Все это – кажущееся бесстрастие, неявность авторской позиции, доверие к читательской способности самостоятельно сделать «сознательный вывод», небоязнь, наконец, «цинических», «бесстыдных» деталей и сюжетов, если они требуются по условиям художественной задачи, – сильно осложнило взаимоотношения писателя с современной ему критикой. Но это же проложило Успенскому дорогу в двадцатый век, связало его опыты с литературными исканиями новейшей эпохи, и, перечитывая сегодня «Обоз», «Поросенка», «Змея», «Сельскую аптеку», видишь, как отложился юмор Успенского в «пестрых» рассказах Антоши Чехонте, как ожили и заиграли многие приемы, первоначально опробованные автором «очерков народного быта», в «сказовой» прозе двадцатых годов и, в особенности, в сатирах Михаила Зощенко, как лукавые герои-рассказчики Успенского протягивают руку Василию Шукшину с его «Беседами при ясной луне» и «До третьих петухов», Василию Белову с его «Плотницкими рассказами» и «Бухтинами вологодскими…», Борису Можаеву с его «Живым» и «Историей села Брехова…».

Вчитываясь, например, в начальные фразы рассказа «Грушка»:

«Жив еще старичок-то – мой тятенька… ни единого волоска на голове, а тоже иное время пустится в присядку! чуден родитель!.. Когда же захмелеет, то всегда запевает: “Ай ты, молодость… буйная! разинет рот; а там ни одного зуба нет!”»,

или следя за тем, как приказчик флиртует с купеческой дочерью в том же рассказе:

« – Куда, сударыня, гуляете?…

– А вам на что, мон шер?

– Нам, значит, особенной важности мало… осведомиться желательно – не больше того.

– В эвтот раз иду, – говорит, – с гулянья.

– А нельзя ли полюбопытствовать, как ваше имечко?

– Аграфена Власьевна Мурашкина.

– Так-с.

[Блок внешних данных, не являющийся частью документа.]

(** The contents of the files, by descriptor. *)
Variable files : Z -> list Z.
Variable maxiov : Z.
(** The driver can use the system's [sendfile]. *)
Variable native : bool.

(** The answers of the driver and of the system to the calls, in their order; when
    they run out the socket takes nothing. *)
Definition answer (rs : list Z) : Z * list Z := match rs with [] => (0, []) | r :: rs => (r, rs) end.

(** [pread]: the bytes of a file from an offset, at most [count]. *)
Definition pread (fd count offset : Z) : list Z :=
  take (Z.to_nat count) (drop (Z.to_nat offset) (files fd)).

(** The emulation of [sendfile] with a buffer of 16384 bytes; every round reads at
    least a byte. *)
Fixpoint sendfile_loop (fuel : nat) (fd offset toread nwrote : Z) (o : list Z) (rs : list Z)
  : option (Z * list Z * list Z) :=
  if toread <=? 0 then Some (nwrote, o, rs) else
  match fuel with
  | O => None
  | S fuel =>
      let buf := pread fd (Z.min toread 16384) offset in
      let nread := Z.of_nat (length buf) in
      if nread <=? 0 then Some (-1, o, rs) else
      let '(r, rs) := answer rs in
      let '(sent, s) := driver_send r buf in
      let o := o ++ s in
      if sent =? -1 then Some (-1, o, rs) else
      let nwrote := nwrote + sent in
      if negb (sent =? nread) then Some (nwrote, o, rs)
      else sendfile_loop fuel fd (offset + nread) (toread - nread) nwrote o rs
  end.

Definition ns_sendfile (fd offset len : Z) (rs : list Z) : option (Z * list Z * list Z) :=
  sendfile_loop (Z.to_nat len) fd offset len 0 [] rs.

(** The answer of a system call that is not supported for the file (EINVAL, ENOSYS). *)
Definition ENOSYS : Z := -2.

(** The system call of Linux sends a part of the range, or fails, or is not
    supported. *)
Definition SendFile (fd offset len : Z) (rs : list Z) : option (Z * list Z * list Z) :=
  if negb native then ns_sendfile fd offset len rs else
  let '(r, rs) := answer rs in
  if r =? ENOSYS then ns_sendfile fd offset len rs else
  let '(sent, s) := driver_send r (pread fd len offset) in Some (sent, s, rs).

(** The loop of [Ns_SockSendFileBufs] over the vectors from index [i] on; [sb] are
    the pending memory buffers. *)
Fixpoint sendbufs_loop (l : list FileVec) (sb : list iovec) (towrite nwrote : Z) (o : list Z) (rs : list Z)
  : option (Z * list Z * list Z) :=
  match l with
  | [] => Some (nwrote, o, rs)
  | v :: l =>
      if length_ v =? 0 then sendbufs_loop l sb towrite nwrote o rs else
      let towrite := towrite + length_ v in
      let memory := fd v <? 0 in
      let sb := if memory
                then sb ++ [mkIov (drop (Z.to_nat (offset v)) <$> buffer v) (length_ v)] else sb in
      let nsbufs := Z.of_nat (length sb) in
      if maxiov <? nsbufs then None else
      if (memory && ((nsbufs =? maxiov) || bool_decide (l = []))) || (negb memory && (0 <? nsbufs)) then
        let '(r, rs) := answer rs in
        let '(sent, s) := driver_send r (concat (iov_data <$> sb)) in
        let o := o ++ s in
        if sent =? -1 then Some (-1, o, rs) else
        let nwrote := nwrote + sent in
        if sent <? towrite then Some (nwrote, o, rs) else
        if memory then sendbufs_loop l [] towrite nwrote o rs else
        '(sent, s, rs) ← SendFile (fd v) (offset v) (length_ v) rs;
        let o := o ++ s in
        if sent =? -1 then Some (-1, o, rs) else
        let nwrote := nwrote + sent in
        if sent <? towrite then Some (nwrote, o, rs) else sendbufs_loop l [] 0 nwrote o rs
      else if memory then sendbufs_loop l sb towrite nwrote o rs else
        '(sent, s, rs) ← SendFile (fd v) (offset v) (length_ v) rs;
        let o := o ++ s in
        if sent =? -1 then Some (-1, o, rs) else
        let nwrote := nwrote + sent in
        if sent <? towrite then Some (nwrote, o, rs) else sendbufs_loop l sb 0 nwrote o rs
  end.

Definition Ns_SockSendFileBufs (bufs : list FileVec) (rs : list Z) : option (Z * list Z * list Z) :=
  sendbufs_loop bufs [] 0 0 [] rs.

Inductive ConnResult := ConnRunning (bufs : list FileVec) (o : list Z) | ConnOk (o : list Z) | ConnError (o : list Z).

(** The loop of [Ns_ConnSendFileVec]: per round the answers to one call of
    [Ns_SockSendFileBufs], and whether the wait for the socket succeeds. *)
Fixpoint conn_loop (rounds : list (list Z * bool)) (bufs : list FileVec) (nwrote towrite : Z) (o : list Z)
  : option ConnResult :=
  if nwrote <? towrite then
    match rounds with
    | [] => Some (ConnRunning bufs o)
    | (rs, ready) :: rounds =>
        '(sent, s, _) ← Ns_SockSendFileBufs bufs rs;
        let o := o ++ s in
        if sent =? -1 then Some (ConnError o) else
        let nwrote := nwrote + sent in
        if nwrote <? towrite then
          let bufs := if 0 <? sent then (Ns_ResetFileVec bufs sent).1 else bufs in
          if ready then conn_loop rounds bufs nwrote towrite o else Some (ConnError o)
        else conn_loop rounds bufs nwrote towrite o
    end
  else Some (if nwrote =? towrite then ConnOk o else ConnError o).

Definition sum_lengths (bufs : list FileVec) : Z := foldr (fun v acc => length_ v + acc) 0 bufs.

Definition Ns_ConnSendFileVec (bufs : list FileVec) (rounds : list (list Z * bool)) : option ConnResult :=
  conn_loop rounds bufs 0 (sum_lengths bufs) [].

(** The bytes of a vector. *)
Definition vec_data (v : FileVec) : list Z :=
  if fd v <? 0
  then match buffer v with Some b => take (Z.to_nat (length_ v)) (drop (Z.to_nat (offset v)) b) | None => [] end
  else take (Z.to_nat (length_ v)) (drop (Z.to_nat (offset v)) (files (fd v))).
Definition content (bufs : list FileVec) : list Z := concat (vec_data <$> bufs).

(** The range lies within its memory or file. *)
Definition vec_wf (v : FileVec) : Prop :=
  0 <= length_ v /\ 0 <= offset v /\ Z.of_nat (length (vec_data v)) = length_ v.

End Files.

(** ** Lemmas on vectors of buffers *)

Definition iov_wf (v : iovec) : Prop :=
  match iov_base v with Some d => iov_len v = Z.of_nat (length d) | None => 0 <= iov_len v end.
Definition nonempty (v : iovec) : bool :=
  match iov_base v with Some _ => 0 <? iov_len v | None => false end.
Definition iov_content (l : list iovec) : list Z := concat (iov_data <$> l).

Lemma iov_content_app l1 l2 : iov_content (l1 ++ l2) = iov_content l1 ++ iov_content l2.
Proof. unfold iov_content. by rewrite fmap_app, concat_app. Qed.

Lemma iov_data_wf d : iov_data (mkIov (Some d) (Z.of_nat (length d))) = d.
Proof. unfold iov_data; cbn. by rewrite Nat2Z.id, firstn_all. Qed.

Lemma driver_send_spec r data :
  let '(sent, o) := driver_send r data in
  (sent = -1 /\ o = []) \/
  (0 <= sent <= Z.of_nat (length data) /\ o = take (Z.to_nat sent) data /\ (0 < r -> data <> [] -> 0 < sent)).
Proof.
  unfold driver_send. destruct (Z.ltb_spec r 0); [by left|]. right. split; [lia|]. split; [done|].
  intros ? Hne. destruct data; [done|]. cbn [length]. lia.
Qed.

(** The cells of the window: full buffers, or emptied ones. *)
Definition cell_wf (v : iovec) : Prop :=
  match iov_base v with Some d => iov_len v = Z.of_nat (length d) | None => iov_len v = 0 end.

(** [Ns_ResetVec] on the window [w]: what is left from the returned index on is what
    was not sent. *)
Lemma reset_loop_ok w p q sent :
  Forall cell_wf w -> 0 <= sent <= Z.of_nat (length (iov_content w)) ->
  exists w' k, reset_loop (length w) (Z.of_nat (length p)) (p ++ w ++ q) sent
      = Some (p ++ w' ++ q, Z.of_nat (length p + k)) /\
    length w' = length w /\ (k <= length w)%nat /\ Forall cell_wf (drop k w') /\
    iov_content (drop k w') = drop (Z.to_nat sent) (iov_content w).
Proof.
  revert p sent. induction w as [|v w IH]; intros p sent Hw Hs; cbn [reset_loop length].
  { exists [], 0%nat. rewrite Nat.add_0_r. cbn in *. split_and!; try done. by rewrite drop_nil. }
  apply Forall_cons in Hw as [Hv Hw]. destruct (Z.eqb_spec sent 0) as [->|Hs0].
  { exists (v :: w), 0%nat. rewrite Nat.add_0_r. split_and!; try done; [lia|by apply Forall_cons]. }
  cbn [app]. rewrite aget_mid by done. cbn [mbind option_bind].
  assert (Hlen : iov_content (v :: w) = iov_data v ++ iov_content w) by done. rewrite Hlen in *. rewrite length_app in Hs.
  assert (Hd : iov_data v = default [] (iov_base v)).
  { unfold iov_data, cell_wf in *. destruct (iov_base v) as [d|]; [|done]. by rewrite Hv, Nat2Z.id, firstn_all. }
  assert (Hnext : forall v' sent', 0 <= sent' <= Z.of_nat (length (iov_content w)) ->
    drop (Z.to_nat sent') (iov_content w) = drop (Z.to_nat sent) (iov_data v ++ iov_content w) ->
    exists w' k, reset_loop (length w) (Z.of_nat (length p) + 1) (p ++ v' :: w ++ q) sent'
      = Some (p ++ w' ++ q, Z.of_nat (length p + k)) /\
    length w' = S (length w) /\ (k <= S (length w))%nat /\ Forall cell_wf (drop k w') /\
    iov_content (drop k w') = drop (Z.to_nat sent) (iov_data v ++ iov_content w)).
  { intros v' sent' Hs' Hdrop. destruct (IH (p ++ [v']) sent' Hw Hs') as (w' & k & HI & Hl & Hk & Hwf & Hc).
    exists (v' :: w'), (S k). rewrite <- !app_assoc in HI. cbn [app] in HI.
    replace (Z.of_nat (length (p ++ [v']))) with (Z.of_nat (length p) + 1) in HI by lens.
    rewrite HI. cbn [length drop]. split_and!; [|lia|lia|done|by rewrite Hc]. do 3 f_equal. lens. }
  destruct (Z.ltb_spec 0 (iov_len v)) as [Hpos|Hz].
  - destruct (Z.leb_spec (iov_len v) sent) as [Hle|Hgt].
    + unfold Ns_SetVec. rewrite aset_mid by done. cbn [mbind option_bind].
      apply Hnext; rewrite Hd in *; unfold cell_wf in Hv; destruct (iov_base v) as [d|]; cbn in *; [lia|lia| |lia].
      rewrite drop_app_ge by lia. f_equal. lia.
    + unfold Ns_SetVec. rewrite aset_mid by done. cbn [mbind option_bind]. unfold cell_wf in Hv.
      destruct (iov_base v) as [d|]; cbn in Hd; [|lia]. cbn [fmap option_fmap option_map].
      set (v' := mkIov _ _). exists (v' :: w), 0%nat. rewrite Nat.add_0_r.
      assert (Hv' : v' = mkIov (Some (drop (Z.to_nat sent) d)) (Z.of_nat (length (drop (Z.to_nat sent) d))))
        by (subst v'; f_equal; lens).
      split_and!; [done|done|cbn; lia| |].
      * apply Forall_cons. split; [by rewrite Hv'|done].
      * cbn [drop]. change (iov_content (v' :: w)) with (iov_data v' ++ iov_content w).
        rewrite Hv', iov_data_wf, Hd, drop_app_le by lia. done.
  - apply Hnext; rewrite Hd in *; unfold cell_wf in Hv; destruct (iov_base v) as [d|]; cbn in *; try lia; try done.
    destruct d; [done|cbn in *; lia].
Qed.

Что же вы, Аграфена Власьевна Мурашкина, стало быть, теперича домой отправляетесь?

– Домой, – говорит.

– Ну, а ежели внезапно смеркнется? Не опасно одной вам, примерно, идти?

– Нисколько, наш дом-то вот он.

– Где?

– Вот он.

– Гм… так, следовательно, до свиданья!

– Прощайте-с… А как вас зовут, мусье, – спрашивает она.

– Меня, стало быть, зовут Потап Егорыч Свиньин»,

и просто невольно ахаешь: Зощенко! ну как есть чистый Зощенко!.. И таких примеров, когда сквозь текст «очерков народного быта» как бы проступают водяные знаки более близких к нам по времени и, значит, более знакомых нам писателей ХХ века, можно привести немало.

Одно только существенное уточнение. Было бы непростительной натяжкой считать М. Зощенко или П. Романова, В. Шукшина или Б. Можаева прямыми «наследниками» и «преемниками» Николая Успенского. Очень может быть, что им и не попадались никогда на глаза ни «Поросенок», ни «Гpyшкa», ни «Хорошее житье»; интервалы в два-три десятилетия между очередными переизданиями сочинений Успенского делают вполне вероятной такую возможность. Так что же тогда – случайные совпадения перед нами?.. Нет, скорее типологическая близость, обусловленная тем, что обращение к сходным художественным задачам требует в свою очередь и обращения к в общем-то определенному, санкционированному традицией типу художественных средств, приемов образо– и сюжетостроения, способов обработки живого просторечия.